I have sadly come to the conclusion that I am going to have to move my DD from the school she has been in since nursery. She has just started Y2 and i do not feel that they can meet her needs educationally.
She is not making progress from what I can see and is on p levels for reading and writing and just in a level 1 for maths.
She has 1:1 support in the morning, but I don't feel that they really know how to help her learn. There doesn't seem to be a plan in place to get her moving or at least not one that I know of.
I just feel so sad. Her brother is at this school, she knows everyone. It is her home, but how long can I leave her not making progress?
She has just received an ASD diagnosis, has SALT issues and huge motor planning problems. She has real trouble concentrating and she wants to be in control so is not exactly compliant.

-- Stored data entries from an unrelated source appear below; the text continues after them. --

(** * Bill-of-Lading field extraction: a shallow embedding of [app.py]

    The development follows the layout of the program.

    Definitions:
    - [PyStr]   : the [str] operations the program uses (strip, upper,
                  split, join, [in], count);
    - [Re]      : the fragment of Python's [re] the pattern catalog is
                  written in: a parser for the pattern syntax and a
                  backtracking matcher with [search], [findall], [sub];
    - [FieldPatterns], [PDFProcessor], [TableParser], [BOLDataExtractor] :
                  the classes of [app.py], method by method, exceptions
                  included;
    - [ExcelExporter], [BOLOCRApp] : the frame [create_dataframe]
                  builds, the counts of the summary sheet, and the
                  processing of one file and of a batch;
    - [Plain], [Spec], [Cover] : plain list functions the
                  regular-expression calls are proved equal to, syntactic
                  analyses of patterns, and the vocabulary in which the
                  properties are stated.

    Proofs: the quality assessor and the method selector; failure
    containment in [extract_all_fields]; pattern order in [extract_field];
    the matcher on sets of characters and the three substitutions of
    [clean_field_data]; idempotence of cleaning; what matches consume and
    capture; leftmost matches; weight routing; parties and the sample
    record; then the page loops of the two text extractions, what
    [extract_all_fields] leaves alone, the description columns of the
    tables, the whole extraction with the methods of the class, the
    application and its summary, the exported frame, what the groups of
    the catalog can hold, and the form of a cleaned text.

    Text is modelled as a list of 8-bit characters and the model is meant
    for ASCII text.  Inside the ASCII range the character classes are those
    of CPython (white space is 9-13, 28-31 and 32); characters above 127
    are carried along as caseless symbols that are neither blank nor
    digits. *)

From Stdlib Require Import List String Ascii Bool Arith NArith ZArith Lia.
Import ListNotations.


(* ================================================================= *)
(** ** Python strings *)

Module PyStr.

Definition str := list ascii.

(** [raw "..."] is a Python raw literal [r"..."]: every character stands
    for itself. *)
Definition raw (s : string) : str := list_ascii_of_string s.
(** The slug [tomato-soup] is its own slug, and the sample item gets it at
    its first and at its second save. *)
Lemma slug_derivation_witness :
  slugify Sample.tables StripsDashes (py "tomato-soup") = py "tomato-soup"
  /\ ItemFields.item_slug (snd (fst (Item.save Sample.env_ses_up Sample.tomato_soup Sample.world)))
     = py "tomato-soup"
  /\ ItemFields.item_slug
       (snd (fst (Item.save Sample.env_ses_up
                    (snd (fst (Item.save Sample.env_ses_up Sample.tomato_soup Sample.world)))
                    (snd (Item.save Sample.env_ses_up Sample.tomato_soup Sample.world)))))
     = py "tomato-soup".
Proof.
  destruct (slug_derivation Sample.env_ses_up) as (_ & Hfix & _ & _ & Hsoup).
  split; [apply (Hfix (py "tomato-soup")); vm_compute; reflexivity|].
  destruct (Hsoup Sample.tomato_soup Sample.world _ _ eq_refl (run_eta _)) as (H1 & _ & H2).
  split; [exact H1|].
  apply (H2 _ _ (run_eta _)).
Defined.

(** ** Derived fields *)

(** What a returning [Category.save] leaves in the object and in the
    database. *)
Lemma category_save_derives env self w self' w' :
  Category.save env self w = (Ok tt, self', w') ->
  exists resized pk,
    resize_image env (CategoryFields.image self) None = Ok resized
    /\ self' = CategoryFields.set_id (Some pk)
                 (CategoryFields.set_category_slug
                    (slugify (unicode env) (slugify_release env) (CategoryFields.category_name self))
                    (CategoryFields.set_image resized self))
    /\ db_categories w' !! pk = Some self'.
Proof.
  unfold Category.save, bind, attr, lift, assign, Category.Model_save.
  destruct (resize_image env _ _) as [resized|e]; [|discriminate].
  destruct (Category.violation env _ w); [discriminate|].
  intros [= <- <-]. eexists resized, _. split; [reflexivity|]. split; [reflexivity|].
  cbn [add_event set_db_categories db_categories]. apply lookup_insert_eq.
Qed.

(** C7.  After every save that returns, of a category or of an item, the
    slug of the object and of its row is the slug of the current name, and
    the thumbnail of an item is the resized current image; the name and the
    image of an item are left as they were.  What the caller had put in
    the slug or in the thumbnail before is overwritten and plays no part:
    the save of an object that differs only there does the same. *)
Theorem save_rederives_slug_and_thumbnail env :
  (forall (self : CategoryFields.t) w self' w',
      Category.save env self w = (Ok tt, self', w') ->
      CategoryFields.category_slug self'
      = slugify (unicode env) (slugify_release env) (CategoryFields.category_name self')
      /\ CategoryFields.category_name self' = CategoryFields.category_name self
      /\ (exists pk, CategoryFields.id self' = Some pk /\ db_categories w' !! pk = Some self')
      /\ forall slug,
           Category.save env (CategoryFields.set_category_slug slug self) w = (Ok tt, self', w'))
  /\ (forall (self : ItemFields.t) w self' w',
        Item.save env self w = (Ok tt, self', w') ->
        ItemFields.item_slug self'
        = slugify (unicode env) (slugify_release env) (ItemFields.item_name self')
        /\ ItemFields.item_name self' = ItemFields.item_name self
        /\ ItemFields.image self' = ItemFields.image self
        /\ resize_image env (ItemFields.image self') (Some THUMBNAIL_SUFFIX)
           = Ok (ItemFields.image_thumbnail self')
        /\ (exists pk, ItemFields.id self' = Some pk /\ db_items w' !! pk = Some self')
        /\ forall slug thumbnail,
             Item.save env
               (ItemFields.set_item_slug slug (ItemFields.set_image_thumbnail thumbnail self)) w
             = (Ok tt, self', w')).
Proof.
  split.
  - intros self w self' w' Hsave.
    destruct (category_save_derives _ _ _ _ _ Hsave) as (resized & pk & _ & Hself & Hrow).
    split; [now rewrite Hself|]. split; [now rewrite Hself|].
    split; [exists pk; split; [now rewrite Hself | exact Hrow]|].
    intros slug. revert Hsave. unfold Category.save, bind, attr, lift, assign.
    cbn [CategoryFields.image CategoryFields.set_category_slug].
    destruct (resize_image env _ _); [|discriminate]. exact (fun H => H).
  - intros self w self' w' Hsave.
    destruct (save_derives _ _ _ _ _ Hsave) as (thumbnail & pk & Hres & Hself & Hrow).
    split; [now rewrite Hself|]. split; [now rewrite Hself|].
    split; [now rewrite Hself|]. split; [rewrite Hself; exact Hres|].
    split; [exists pk; split; [now rewrite Hself | exact Hrow]|].
    intros slug thumbnail'. revert Hsave. rewrite !save_run.
    cbn [ItemFields.image ItemFields.set_item_slug ItemFields.set_image_thumbnail].
    destruct (resize_image env _ _); [|discriminate]. exact (fun H => H).
Qed.

(** Saving the sample item with a slug and a thumbnail of the caller's
    choice gives the derived ones. *)
Lemma save_rederives_slug_and_thumbnail_witness :
  Item.save Sample.env_ses_up
    (ItemFields.set_item_slug (py "my-own-slug")
       (ItemFields.set_image_thumbnail {| FieldFile.name := py "uploads/mine.jpg" |}
          Sample.tomato_soup))
    Sample.world
  = (Ok tt, Sample.saved_soup,
     snd (Item.save Sample.env_ses_up Sample.tomato_soup Sample.world)).
Proof.
  refine (proj2 (proj2 (proj2 (proj2 (proj2
            (proj2 (save_rederives_slug_and_thumbnail Sample.env_ses_up)
               Sample.tomato_soup Sample.world _ _ _))))) _ _).
  vm_compute. reflexivity.
Defined.
(** C5, amended. For every material whose [wavelength_bound] is one
    quantity holding two elements, a wrapped method called without a
    wavelength receives a sweep of exactly 100 evenly spaced values that
    starts at the magnitude of the first element and ends at the magnitude
    of the second, carrying the unit of the bound. *)
Theorem default_sweep_of_quantity_bound
  (st : State) (b : Quantity (Qc * Qc)) :
  wavelength_bound (self st) = Some (QuantityBound b) ->
  exists sweep,
    List.length sweep = 100%nat /\
    nth 0 sweep 0 = fst (magnitude b) /\
    nth 99 sweep 0 = snd (magnitude b) /\
    Spec.EvenlySpaced sweep
      ((snd (magnitude b) - fst (magnitude b)) / Num.of_nat 99) /\
    forall (Args R : Type) (func : Quantity (nd Qc) -> Args -> M R)
           (args : Args),
      ensure_units func None args st
      = func (mkQuantity (Array sweep) (units b)) args st.
Proof.
  intro Hb.
  exists (Numpy.linspace (fst (magnitude b)) (snd (magnitude b)) 100).
  split; [apply (@LinspaceFacts.linspace_length _ _ 98)|].
  split; [apply (@LinspaceFacts.linspace_first _ _ 98)|].
  split; [apply (@LinspaceFacts.linspace_last _ _ 98)|].
  split; [apply (@LinspaceFacts.linspace_evenly_spaced _ _ 98)|].
  intros Args R func args.
  unfold ensure_units.
  rewrite wrapper_default, default_wavelength_cases, Hb. reflexivity.
Qed.

(** C6. A bare number or bare numeric array reaches the wrapped method
    with the unit [meter] attached, its value untouched: the number is
    read as a length in meters. *)
Theorem bare_wavelength_in_meters
  (Args R : Type) (func : Quantity (nd Qc) -> Args -> M R)
  (value : nd Qc) (args : Args) (st : State) :
  ensure_units func (Some (Bare value)) args st
  = func (mkQuantity value meter) args st /\
  forall x, Units.to_base x meter = x.
Proof.
  split; [reflexivity|].
  intro x. unfold Units.to_base, Units.factor. ring.
Qed.

(** C7. A wavelength that already is a quantity reaches the wrapped
    method as it is, with its own unit; the remaining arguments are
    handed over and the outcome of the wrapped method is the outcome of
    the call. *)
Theorem quantity_wavelength_unchanged
  (Args R : Type) (func : Quantity (nd Qc) -> Args -> M R)
  (q : Quantity (nd Qc)) (args : Args) (st : State) :
  ensure_units func (Some (Qty q)) args st = func q args st.
Proof. reflexivity. Qed.

(** C9. For every material whose [wavelength_bound] is unset, a wrapped
    method called without a wavelength fails with [TypeError] on
    [wavelength_bound[0]]; the wrapped method is not reached and the
    state is as before the call. *)
Theorem default_sweep_unset_bound (st : State) :
  wavelength_bound (self st) = None ->
  bound_magnitude 0 st = (Raise TypeError, st) /\
  forall (Args R : Type) (func : Quantity (nd Qc) -> Args -> M R)
         (args : Args),
    ensure_units func None args st = (Raise TypeError, st).
Proof.
  intro Hb. split.
  - unfold bound_magnitude, bind, get_self, raise. now rewrite Hb.
  - intros Args R func args.
    unfold ensure_units.
    rewrite wrapper_default, default_wavelength_cases, Hb. reflexivity.
Qed.

(** C10. The default sweep reads [units] on the bound itself.  When the
    bound is a tuple of two quantities, both elements and their
    magnitudes are read, then [wavelength_bound.units] fails with
    [AttributeError] and the wrapped method is not reached; a call without
    a wavelength reaches the wrapped method exactly when the bound is one
    two-element quantity. *)
Theorem default_sweep_needs_quantity_bound (st : State) :
  (forall p,
      wavelength_bound (self st) = Some (TupleBound p) ->
      bound_magnitude 0 st = (Ok (magnitude (fst p)), st) /\
      bound_magnitude 1 st = (Ok (magnitude (snd p)), st) /\
      bound_units st = (Raise AttributeError, st) /\
      forall (Args R : Type) (func : Quantity (nd Qc) -> Args -> M R)
             (args : Args),
        ensure_units func None args st = (Raise AttributeError, st)) /\
  ((exists q,
       forall (Args R : Type) (func : Quantity (nd Qc) -> Args -> M R)
              (args : Args),
         ensure_units func None args st = func q args st)
   <-> exists b, wavelength_bound (self st) = Some (QuantityBound b)).
Proof.
  split.
  - intros p Hb.
    unfold bound_magnitude, bound_units, bind, get_self, lift, ret.
    rewrite Hb. repeat split.
    intros Args R func args.
    unfold ensure_units.
    rewrite wrapper_default, default_wavelength_cases, Hb. reflexivity.
  - split.
    + intros [q Hq].
      specialize (Hq unit unit (fun _ _ => ret tt) tt).
      unfold ensure_units in Hq.
      rewrite wrapper_default, default_wavelength_cases in Hq.
      destruct (wavelength_bound (self st)) as [[p|b]|];
        try discriminate Hq.
      now exists b.
    + intros [b Hb].
      destruct (default_sweep_of_quantity_bound st Hb)
        as [sweep (_ & _ & _ & _ & H)].
      now exists (mkQuantity (Array sweep) (units b)).
Qed.

End EnsureUnits.

(** ** The theorems at the sample data *)

Section Instances.

Import Sample.

Local Open Scope Qc_scope.

Lemma check_wavelength_advisory_iff_witness :
  wavelength_bound (self (fresh unbounded)) = None /\
  warnings (snd (_check_wavelength show wide (fresh unbounded)))
  = warnings (fresh unbounded).
Proof.
  split; [reflexivity|].
  apply (proj1 (proj2 (proj2
           (@check_wavelength_advisory_iff show (fresh unbounded) wide)))).
  reflexivity.
Defined.

Lemma advisory_message_template_witness :
  exists bound lo hi,
    wavelength_bound (self (fresh glass)) = Some bound /\
    Spec.IsMin lo wide /\ Spec.IsMax hi wide /\
    ("Wavelength range goes from 2/5 um to 3/1 um which is outside the "
     ++ "allowable range of 1/2 um to 2/1 um µm. [Material: BK7]")%string
    = Spec.template (show lo) (show hi)
        (show (fst (Bounds.unpack bound)))
        (show (snd (Bounds.unpack bound)))
        (filename (self (fresh glass))).
Proof.
  apply (@advisory_message_template show (fresh glass) wide).
  vm_compute. reflexivity.
Defined.

Lemma check_wavelength_twice_witness :
  exists msg,
    (_check_wavelength show wide ;; _check_wavelength show wide)
      (fresh glass)
    = (Ok tt, mkState (self (fresh glass))
                      (warnings (fresh glass) ++ [msg; msg])) /\
    Warnings.shown
      (Warnings.deliver Warnings.Always
         (warnings (fresh glass) ++ [msg; msg]))
    = (Warnings.shown
         (Warnings.deliver Warnings.Always (warnings (fresh glass)))
       ++ [msg; msg])%list /\
    (~ In msg (warnings (fresh glass)) ->
     Warnings.shown
       (Warnings.deliver Warnings.Default
          (warnings (fresh glass) ++ [msg; msg]))
     = (Warnings.shown
          (Warnings.deliver Warnings.Default (warnings (fresh glass)))
        ++ [msg])%list) /\
    (In msg (warnings (fresh glass)) ->
     Warnings.shown
       (Warnings.deliver Warnings.Default
          (warnings (fresh glass) ++ [msg; msg]))
     = Warnings.shown
         (Warnings.deliver Warnings.Default (warnings (fresh glass)))).
Proof.
  apply (@check_wavelength_twice show (fresh glass) wide).
  eexists. split; [reflexivity|].
  exists (Q2Qc 3). split; [simpl; auto|].
  right. vm_compute. reflexivity.
Defined.
(** [flattenTree], threading [flatData]. *)
Fixpoint flattenItem (n : ProcessedItem) (flatData : gmap string ProcessedItem)
  : gmap string ProcessedItem :=
  match n with
  | Node _ f cs _ =>
      let flatData := <[id f := n]> flatData in
      match cs with
      | Some l => forEach flattenItem l flatData
      | None => flatData
      end
  end.

Definition flattenTree (items : ProcessedData) (flatData : gmap string ProcessedItem)
  : gmap string ProcessedItem :=
  match items with
  | PArray l => forEach flattenItem l flatData
  | PItem n => flattenItem n flatData
  end.

(** [flatNodePointers] *)
Definition flatNodePointers (processedData : ProcessedData) : gmap string ProcessedItem :=
  flattenTree processedData ∅.

(** Dereferencing a [parent] reference: the processed object with a given
    identity ([parent_resolves] below: such a reference never dangles). *)
Fixpoint findAddr (a : addr) (n : ProcessedItem) : option ProcessedItem :=
  match n with
  | Node b _ cs _ =>
      if decide (a = b) then Some n
      else match cs with
           | Some l => findFirst (findAddr a) l
           | None => None
           end
  end.

Definition nodeAt (processedData : ProcessedData) (a : addr) : option ProcessedItem :=
  match processedData with
  | PArray l => findFirst (findAddr a) l
  | PItem n => findAddr a n
  end.

(** ** Component props and state *)

(** Calls made to callbacks supplied by the caller, in the order they are
    made. *)
Inductive Call : Type :=
| SelectChange (item : option ProcessedItem)     (* onSelectChange(item) *)
| ItemClick (handler : nat)                      (* item.onClick() *)
| DocumentDrag (source target : ProcessedItem).  (* onDocumentDrag(source, target) *)

(** [TreeProps].  The two callback props are optional; the booleans record
    whether they are supplied.  An absent [expandAll] is falsy, like [false]. *)
Record TreeProps := mkProps {
  data : TreeData;
  initialSelectedItemId : option string;
  onSelectChange : bool;
  expandAll : bool;
  onDocumentDrag : bool
}.

Record TreeState := mkState {
  selectedItemId : option string;
  expandedItems : list string;
  draggedItem : option ProcessedItem;
  calls : list Call
}.

Definition setSelectedItemId (v : option string) (st : TreeState) : TreeState :=
  mkState v (expandedItems st) (draggedItem st) (calls st).
Definition setExpandedItems (v : list string) (st : TreeState) : TreeState :=
  mkState (selectedItemId st) v (draggedItem st) (calls st).
Definition setDraggedItem (v : option ProcessedItem) (st : TreeState) : TreeState :=
  mkState (selectedItemId st) (expandedItems st) v (calls st).
Definition call (c : Call) (st : TreeState) : TreeState :=
  mkState (selectedItemId st) (expandedItems st) (draggedItem st) (calls st ++ [c]).

(** The state of the first render: [useState(initialSelectedItemId)],
    [useState([])], [useState(null)]. *)
Definition initialState (props : TreeProps) : TreeState :=
  mkState (initialSelectedItemId props) [] None [].

Definition processedData (props : TreeProps) : ProcessedData :=
  processItems (data props).

(** [array.includes(x)] *)
Definition includes (l : list string) (x : string) : bool := bool_decide (x ∈ l).

(** Truthiness of a [string | undefined]: the empty string is falsy. *)
Definition truthy (s : option string) : bool :=
  match s with
  | Some s => negb (bool_decide (s = ""))
  | None => false
  end.

(** ** Expansion and selection *)

Definition handleToggleExpand (itemId : string) (isExpanded : bool) (st : TreeState)
  : TreeState :=
  setExpandedItems
    (if isExpanded then expandedItems st ++ [itemId]
     else filter (λ i, i ≠ itemId) (expandedItems st)) st.

Definition handleSelectChange (props : TreeProps) (item : option ProcessedItem)
    (st : TreeState) : TreeState :=
  let st := setSelectedItemId (nodeId <$> item) st in
  if onSelectChange props then call (SelectChange item) st else st.

(** The [onClick] of the row of a [TreeNode] or [TreeLeaf]. *)
Definition rowClick (props : TreeProps) (item : ProcessedItem) (st : TreeState)
  : TreeState :=
  let st := handleSelectChange props (Some item) st in
  match onClick (fields item) with
  | Some h => call (ItemClick h) st
  | None => st
  end.

(** [syncExpandCollapseState] of the [TreeNode] rendering [item], called by the
    accordion with its new list of open values.  The node-local copy [value]
    is a projection of [expandedItems] and is not part of the state here. *)
Definition syncExpandCollapseState (item : ProcessedItem) (values : list string)
    (st : TreeState) : TreeState :=
  let isExpanded := includes (expandedItems st) (nodeId item) in
  let newIsExpanded := includes values (nodeId item) in
  if bool_decide (newIsExpanded ≠ isExpanded)
  then handleToggleExpand (nodeId item) newIsExpanded st
  else st.

(** ** Keyboard navigation *)

(** [collectNodes], threading [allNodes]. *)
Fixpoint collectItem (expanded : list string) (n : ProcessedItem)
    (allNodes : list ProcessedItem) : list ProcessedItem :=
  match n with
  | Node _ f cs _ =>
      let allNodes := allNodes ++ [n] in
      match cs with
      | Some l =>
          if includes expanded (id f)
          then forEach (collectItem expanded) l allNodes
          else allNodes
      | None => allNodes
      end
  end.

Definition collectNodes (expanded : list string) (items : ProcessedData)
    (allNodes : list ProcessedItem) : list ProcessedItem :=
  match items with
  | PArray l => forEach (collectItem expanded) l allNodes
  | PItem n => collectItem expanded n allNodes
  end.

(** [allNodes.findIndex((node) => node.id === selectedItemId)]; [None] is the
    result [-1]. *)
Definition findIndex (sel : string) (allNodes : list ProcessedItem) : option nat :=
  fst <$> list_find (λ n, nodeId n = sel) allNodes.

Inductive Key : Type := ArrowDown | ArrowUp | ArrowRight | ArrowLeft | OtherKey.

(** The [switch (e.key)] of [handleTreeKeyboardNavigation]. *)
Definition keySwitch (props : TreeProps) (key : Key) (st : TreeState)
    (currentNode : ProcessedItem) (allNodes : list ProcessedItem)
    (currentIndex : nat) : TreeState :=
  match key with
  | ArrowDown =>
      if (Z.of_nat currentIndex <? Z.of_nat (length allNodes) - 1)%Z
      then handleSelectChange props (allNodes !! (currentIndex + 1)) st
      else st
  | ArrowUp =>
      if (0 <? Z.of_nat currentIndex)%Z
      then handleSelectChange props (allNodes !! (currentIndex - 1)) st
      else st
  | ArrowRight =>
      match children currentNode with
      | Some cs =>
          if (0 <? length cs)%nat then
            if negb (includes (expandedItems st) (nodeId currentNode))
            then handleToggleExpand (nodeId currentNode) true st
            else handleSelectChange props (cs !! 0) st
          else st
      | None => st
      end
  | ArrowLeft =>
      if includes (expandedItems st) (nodeId currentNode)
      then handleToggleExpand (nodeId currentNode) false st
      else match parent currentNode with
           | Some p => handleSelectChange props (nodeAt (processedData props) p) st
           | None => st
           end
  | OtherKey => st
  end.

Definition handleTreeKeyboardNavigation (props : TreeProps) (key : Key)
    (st : TreeState) : TreeState :=
  if negb (truthy (selectedItemId st)) then st else
  match selectedItemId st with
  | None => st
  | Some sel =>
      match flatNodePointers (processedData props) !! sel with
      | None => st
      | Some currentNode =>
          let allNodes := collectNodes (expandedItems st) (processedData props) [] in
          match findIndex sel allNodes with
          | None => st
          | Some currentIndex =>
              keySwitch props key st currentNode allNodes currentIndex
          end
      end
  end.

(** ** Drag and drop *)

Definition handleDragStart (item : ProcessedItem) (st : TreeState) : TreeState :=
  setDraggedItem (Some item) st.

(** [onDragStart] of a row: the gesture is cancelled unless [item.draggable]
    is true. *)
Definition onDragStart (item : ProcessedItem) (st : TreeState) : TreeState :=
  match draggable (fields item) with
  | Some true => handleDragStart item st
  | _ => st
  end.

Definition handleDrop (props : TreeProps) (targetItem : ProcessedItem)
    (st : TreeState) : TreeState :=
  let st :=
    match draggedItem st with
    | Some source =>
        if onDocumentDrag props && negb (bool_decide (nodeId source = nodeId targetItem))
        then call (DocumentDrag source targetItem) st
        else st
    | None => st
    end in
  setDraggedItem None st.
(** * The block request scheduler of libtransmission/peer-mgr-wishlist.cc

    A shallow embedding of the wishlist (candidate enumeration, candidate
    ordering, slow-request preemption, block mining loop and span packer)
    together with the properties its specification states about it.

    Machine integers are embedded in [Z]; where the C++ type wraps, the
    wrap-around is written out.  The target is LP64: [tr_piece_index_t]
    and [tr_block_index_t] are [uint32_t] (transmission.h), [size_t] and
    with it [tr_bytes_per_second_t] are 64-bit unsigned, [time_t] is
    64-bit signed and [int] is 32-bit signed; a conversion to a narrower
    or unsigned type keeps the low bits.

    The calls on the mediator are effects: a computation is a function of
    the state of the transfer that yields its result, the state it leaves
    and the log of the calls it made. *)

From Stdlib Require Import ZArith List Bool Lia Sorted Permutation.
Import ListNotations.

Local Open Scope Z_scope.

(** ** Machine integers *)

Module Int.

Definition u32_mod : Z := 2 ^ 32.
Definition u64_mod : Z := 2 ^ 64.

(** Value of an unsigned 32-bit / 64-bit computation. *)
Definition u32 (x : Z) : Z := x mod u32_mod.
Definition u64 (x : Z) : Z := x mod u64_mod.

(** Conversion of an integer to [int]: the low 32 bits, read as two's
    complement. *)
Definition to_int (x : Z) : Z :=
  let r := x mod u32_mod in
  if r <? 2 ^ 31 then r else r - u32_mod.

(** The largest value of [tr_block_index_t]. *)
Definition UINT32_MAX : Z := u32_mod - 1.

End Int.

(** ** Half-open block ranges *)

(** The block indices [lo, lo+1, ..., hi-1]; empty when [hi <= lo]. *)
Definition range (lo hi : Z) : list Z :=
  map (fun i => lo + Z.of_nat i) (seq 0 (Z.to_nat (hi - lo))).

(** ** Block spans and the span packer *)

(** [tr_block_span_t]: a half-open interval of block indices. *)
Record tr_block_span_t : Type := mkSpan { span_begin : Z; span_end : Z }.

(** The block indices a span stands for, and those of a span list. *)
Definition expand_span (s : tr_block_span_t) : list Z :=
  range (span_begin s) (span_end s).

Definition expand (spans : list tr_block_span_t) : list Z :=
  flat_map expand_span spans.

(** Number of block indices covered by a span list. *)
Definition span_total (spans : list tr_block_span_t) : Z :=
  fold_right (fun s acc => (span_end s - span_begin s) + acc) 0 spans.

(** The span that holds the single block [b]:
    [tr_block_span_t{ b, b + 1 }], the sum taken in [tr_block_index_t]. *)
Definition single (b : Z) : tr_block_span_t := mkSpan b (Int.u32 (b + 1)).
(** A hosting process with one item entity (entity 7) in the store. *)
Definition itemEnv : Env :=
  mkEnv (setComponent 7%N ItemComponent ∅) (Some (mkNetwork true)) (3 # 10)
        {["platform" := [5%N]]}
        (λ _, 1%N)
        (λ e, if (e =? 1)%N then Some "scene-root" else None)
        "H2" (1 # 2, 1 # 4) (mkQuaternion 0 0 0 1).

(** The binder before its first pass, on an empty store. *)
Definition freshBinder : ItemState.Binder := ItemState.mkBinder ∅ ∅.

(** [UUIDComponent] knows the entity of [H1] (entity 9) and no other. *)
Definition resolveH1 (entityUUID : EntityUUID) : Entity :=
  if decide (entityUUID = "H1") then 9%N else UndefinedEntity.

(** [UUIDComponent] after the entity of [H1] has been replaced by entity 8. *)
Definition resolveH1Moved (entityUUID : EntityUUID) : Entity :=
  if decide (entityUUID = "H1") then 8%N else UndefinedEntity.

(** [UUIDComponent] knows no entity: every lookup answers [UndefinedEntity]. *)
Definition resolveNone (entityUUID : EntityUUID) : Entity := UndefinedEntity.

(** * Properties of the replicated stores *)

Section Stores.

Implicit Types (state : gmap EntityUUID string) (score : gmap UserID Z).
Implicit Types (a : Action) (d : DestroyAction) (s : SpawnAction) (p : Process).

I know I have to find somewhere else, but just feel so anxious and overwhelmed by it all I am struggling with everyday life.
I have been to see an independent school which was just set up for her way of learning, but with fewer than 40 pupils aged 7 - 19 I don't think is suitable for her. She should be with lots of other people. There are ASD resource units I will also go to see and I am seeing a state special school next week, although everyone tells me she is too high functioning for that.
I just feel so panicky and so sad that her school is not working out. It is HER school you know? But I am so angry with them for failing her (probably not fair) and so lost in a system that doesn't seem to have a space for her.
I just want to curl up and sleep. I just want her to be happy and learning and for me to not worry about this anymore.
Can other people let me know their experiences and where their children are and thriving?